R. Écoute, je ne me suis pas encore ennuyé! J’ai essayé la semaine passée et je n’ai pas été capable! Je travaille encore là-dessus!

Q. Elle vous énerve cette radio-là?

R. Ça va aller, ça va aller parce que Québec c’est d’autre chose que la radio, parce que ça m’énerve aussi qu’elle soit comme ça, mais que veux-tu? C’est de même!

 

À propos de Valérie Plante

La mairesse de Montréal, Valérie Plante
Photo Agence QMI, Dario Ayala
La mairesse de Montréal, Valérie Plante

Q. Qu’est-ce qui vous a fait le plus rire de la dernière campagne électorale à Montréal? La défaite de Denis Coderre ou la victoire de Valérie Plante?

R. Je refuse de répondre à cette question! Ça me fait de la peine pour Denis et j’aime beaucoup Valérie, alors je suis vraiment politiquement correct. C’est correct ça?
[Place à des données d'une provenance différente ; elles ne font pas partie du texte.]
Definition sys_ok (s : Sys) : Prop :=
  let '(c, _, opened, stale) := s in registry_ok stale c ∧ ∀ x, kept x c → x ∈ opened ∪ stale.

(** A request names no cursor, a stale one, or one that is open and that it does not
    close; it closes no cursor that is not stale twice. *)
Definition request_ok (S T : gset Z) (r : ExecRequest) : Prop :=
  (∀ x, x ∉ T → occ x (rq_closes r) <= 1) ∧ 0 ∉ rq_closes r ∧
  (o_cursor_id (rq_options r) = 0 ∨ o_cursor_id (rq_options r) ∈ T ∨
   o_cursor_id (rq_options r) ∈ S ∧ o_cursor_id (rq_options r) ∉ rq_closes r).

(** From the bookkeeping while the request was out to the one after its answer. *)
Lemma answer_ok T T' n c c' (S1 K S' : gset Z) (M : Z → Prop) :
  moves T n c c' → (∀ x, kept x c → x ∈ S1 ∪ T) → S1 ∖ K ⊆ S' → (∀ x, n = Some x → x ≠ 0 → x ∈ S') →
  (∀ x, x ∈ K → kept x c' → M x) → (∀ x, x ∈ T' ↔ x ∈ T ∨ x ∈ K ∧ M x) →
  registry_ok T' c' ∧ ∀ x, kept x c' → x ∈ S' ∪ T'.
Proof.
  intros Hm HS HS' Hn HM HT. split; [eapply registry_weaken; [|apply Hm]; set_solver|]. intros x Hx.
  destruct (decide (x ∈ S')) as [?|Hout]; [set_solver|].
  assert (kept x c) as Hc.
  { pose proof Hm as (_ & _ & Hk). destruct (Hk x Hx) as [?|Heq]; [done|]. exfalso. apply Hout, Hn; [done|]. intros ->.
    destruct Hm as ((_ & H0 & _) & _). unfold kept, places in *. pose proof (places_nonneg 0 c'). lia. }
  specialize (HS x Hc). apply elem_of_union. right. apply HT.
  destruct (decide (x ∈ T)) as [?|HxT]; [by left|right]. assert (x ∈ K) by set_solver. split; [done|]. by apply HM.
Qed.

(** What happens to the bound cursors after an answer that parsed. *)
Lemma apply_refetch_cached env sql result c shapes x :
  n_cached x (apply_refetch_metadata env sql result c shapes).1.2 <= n_cached x c.
Proof.
  unfold apply_refetch_metadata. case_bool_decide; [done|]. destruct (refetch_plan _ _ _ _ _) as [[redefine sh] f].
  destruct redefine as [adjusted|]; [|done]. destruct (e_checkpoint env); [done|]. destruct (e_redefine env adjusted); [|done].
  cbn [fst snd]. destruct (Z.eqb_spec (r_cursor_id result) 0) as [->|Hid]; [done|].
  destruct (close_cursor_counts (r_cursor_id result) (set_fetch f c) x Hid) as (-> & _).
  pose proof (places_nonneg x (set_fetch f c)). change (n_cached x (set_fetch f c)) with (n_cached x c) in *. case_decide; lia.
Qed.

Lemma kept_uncached x c : kept x c → n_cached x c <= 0 → x ∈ copied_cursors c.
Proof. unfold kept, n_copied, mem. pose proof (places_nonneg x c). case_decide; [done|lia]. Qed.

Lemma execute_ok env sql bind_rows o c sh S T :
  sys_ok (c, sh, S, T) → o_cursor_id o = 0 →
  let '(res, c', sh', sent) := execute_query env sql bind_rows o c sh in
  match sent with
  | [] => sys_ok (c', sh', S, T)
  | [r] => request_ok S T r ∧
      (cache_statement o && negb (parse_only o) = true →
       o_cursor_id (rq_options r) = 0 ∨ o_cursor_id (rq_options r) ∉ in_use_cursors c) ∧
      ∀ K S' T', server_step S bind_rows r (e_round_trip env r) K S' →
        (∀ x, x ∈ T' ↔ x ∈ T ∨ x ∈ K ∧ missed (e_round_trip env r) c' x) → sys_ok (c', sh', S', T')
  | _ => False
  end.
Proof.
  intros [Hok HS] Ho. unfold execute_query.
  destruct (check_rows bind_rows o) as [[]|e| |]; try done.
  set (use_cache := cache_statement o && negb (parse_only o)). set (shape := bind_type_shape bind_rows).
  pose proof (prepare_spec T sql shape use_cache o c S Hok HS Ho) as Hp.
  destruct (choose_cursor sql shape use_cache o c) as [[o' is_copy] c1].
  destruct (suppress_prefetch_id sql c1 o') as [Hid Hpo].
  destruct (take_close_cursors_piggyback c1) as [piggyback c2].
  destruct Hp as (Hm & Hnil & Hk2 & Hnd & Hz & Hreq & Huse & Hcp & Hmay & Hfresh).
  set (c3 := reserve_slot piggyback bind_rows c2).
  assert (same_places c2 c3) as Hs3 by (unfold c3, reserve_slot; by repeat case_match).
  assert (same_places c2 (advance_seq c3)) as Hs4 by (etrans; [exact Hs3|done]).
  assert (∀ c', same_places c2 c' → moves T None c c') as Hmv by (intros; by eapply moves_then_same).
  assert (∀ c', same_places c2 c' → ∀ x, kept x c' → x ∈ S ∖ list_to_set (default [] piggyback) ∪ T) as Hkk.
  { intros c' Hs x Hx. apply Hk2. by apply (same_places_kept c2 c' x Hs). }
  assert (∀ c', same_places c2 c' → sys_ok (c', sh, S, T)) as Hstay.
  { intros c' Hs. split; [by apply (Hmv c')|]. intros x Hx. specialize (Hkk c' Hs x Hx). set_solver. }
  destruct (check_limits (e_limits env) bind_rows) as [[]|e| |]; try by apply Hstay.
  set (r := mkExecRequest _ _ _ _).
  destruct (e_build env r) as [[]|e| |]; try by apply Hstay.
  assert (request_ok S T r ∧ (use_cache = true →
    o_cursor_id (rq_options r) = 0 ∨ o_cursor_id (rq_options r) ∉ in_use_cursors c)) as [Hr1 Hr2].
  { unfold request_ok, r. cbn [rq_closes rq_options]. rewrite Hid. done. }
  pose proof (Hmv _ Hs4) as Hm4. pose proof Hm4 as (Hok4 & _). specialize (Hkk _ Hs4).
  assert (rq_closes r = default [] piggyback ∧ o_cursor_id (rq_options r) = o_cursor_id o') as [Hrc Hri] by done.
  set (c4 := advance_seq c3) in *.
  destruct (e_round_trip env r) as [e|[err|result]] eqn:Hrt.
  - do 2 (split; [done|]). rewrite Hrt. intros K S' T' (HK & HS' & _) HT. cbn [missed] in HT.
    eapply (answer_ok T T' None c4 c4); [by apply moves_same|exact Hkk|exact HS'|by intros ? [=]| |exact HT]. done.
  - do 2 (split; [done|]). rewrite Hrt. intros K S' T' (HK & HS' & _) HT. cbn [missed] in HT.
    assert (moves T None c4 (if use_cache then statement_cache_invalidate sql
      (o_cursor_id (suppress_prefetch sql c1 o')) (note_error err c4) else note_error err c4)) as Hme.
    { pose proof (note_error_moves T err _ Hok4) as Hn. destruct use_cache; [|done].
      eapply moves_trans; [exact Hn|]. apply statement_cache_invalidate_moves. apply Hn. }
    eapply (answer_ok T T' None c4); [exact Hme|exact Hkk|exact HS'|by intros ? [=]| |exact HT]. done.
  - set (o'' := suppress_prefetch sql c1 o').
    set (c5 := record_result sql bind_rows use_cache is_copy o'' shape result c4).
    assert (∀ K S' T' c6, server_step S bind_rows r (inr (inr result)) K S' →
      (registry_ok T c5 → moves T None c5 c6) → (∀ x, n_cached x c6 <= n_cached x c5) →
      (∀ x, x ∈ T' ↔ x ∈ T ∨ x ∈ K ∧ x ∈ copied_cursors c6) → sys_ok (c6, sh, S', T')) as Hsys.
    { intros K S' T' c6 (HK & HS' & Hans & Hopen) Hm6 Hn6 HT. rewrite Hri in Hans. rewrite Hrc in *.
      assert (places (r_cursor_id result) c4 = places (r_cursor_id result) c2) as Hpl.
      { unfold places. by destruct (same_places_count c2 c4 (r_cursor_id result) Hs4) as (-> & -> & ->). }
      assert (o_cursor_id o' = 0 → r_cursor_id result = 0 ∨ r_cursor_id result ∈ T ∨ places (r_cursor_id result) c4 = 0) as Hnew.
      { intros H0. rewrite H0 in Hans. destruct Hans as [?|Hout]; [by left|right]. rewrite Hpl.
        destruct (decide (r_cursor_id result ∈ T)) as [?|HxT]; [by left|right]. by apply Hfresh. }
      destruct (record_result_moves T sql bind_rows use_cache is_copy o'' shape result c4 Hok4) as [Hm5 Href].
      - intros Hc. apply Hnew. by apply Hcp.
      - intros _ Hu. destruct (Z.eqb_spec (o_cursor_id o') 0) as [H0|H0].
        + destruct (Hnew H0) as [?|[?|?]]; [by left|by right; left|right; right; by left].
        + rewrite Hans. destruct (Hmay Hu) as [?|Hmk]; [done|right; right]. unfold may_keep in *.
          rewrite <- Hans in *. rewrite Hpl. by destruct Hs4 as (-> & _).
      - fold c5 in Hm5, Href. specialize (Hm6 (proj1 Hm5)).
        eapply (answer_ok T T' (Some (r_cursor_id result)) c4 c6); [by eapply moves_then|exact Hkk|exact HS'| | |exact HT].
        + intros x [= <-]. exact Hopen.
        + intros x Hx Hk. destruct (HK x Hx) as [Hxr Hx0]. apply kept_uncached; [done|]. rewrite Hn6. by rewrite Href. }
    pose proof (λ Hok5, apply_refetch_moves T env sql result c5 sh Hok5) as Har.
    pose proof (apply_refetch_cached env sql result c5 sh) as Hac.
    destruct (parse_only o'').
    { do 2 (split; [done|]). rewrite Hrt. intros K S' T' Hst HT. eapply (Hsys K); [exact Hst| |done|exact HT].
      intros Hok5. by apply moves_same. }
    destruct (apply_refetch_metadata env sql result c5 sh) as [[res c6] sh6]. do 2 (split; [done|]). rewrite Hrt.
    intros K S' T' Hst HT. eapply (Hsys K S' T' c6); [exact Hst|exact Har|exact Hac|exact HT].
Qed.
C’est quasiment langue de bois! [...] On était amis et en même temps, Valérie est adorable, puis je trouve qu’elle est très intelligente, alors c’est la fatalité de la politique.

Q. Qu’est-ce que vous pensez de ce qui lui arrive?

R. Ben, je pense que l’épreuve est venue tôt. [...] À l’ère des communications aujourd’hui, le problème c’est qu’il y a tellement de chroniqueurs dans les médias au Québec, alors de trouver un sujet parmi 53 chroniqueurs c’est compliqué, alors aussitôt qu’il y a quelqu’un, quelque chose qui va de travers, tout le monde saute dessus! Mais en même temps, les taxes, il ne faut pas jouer avec ça. [...] La machine bureaucratique est bien pesante, elle peut bouffer, elle peut avaler un politicien très facilement, je peux vous dire ça.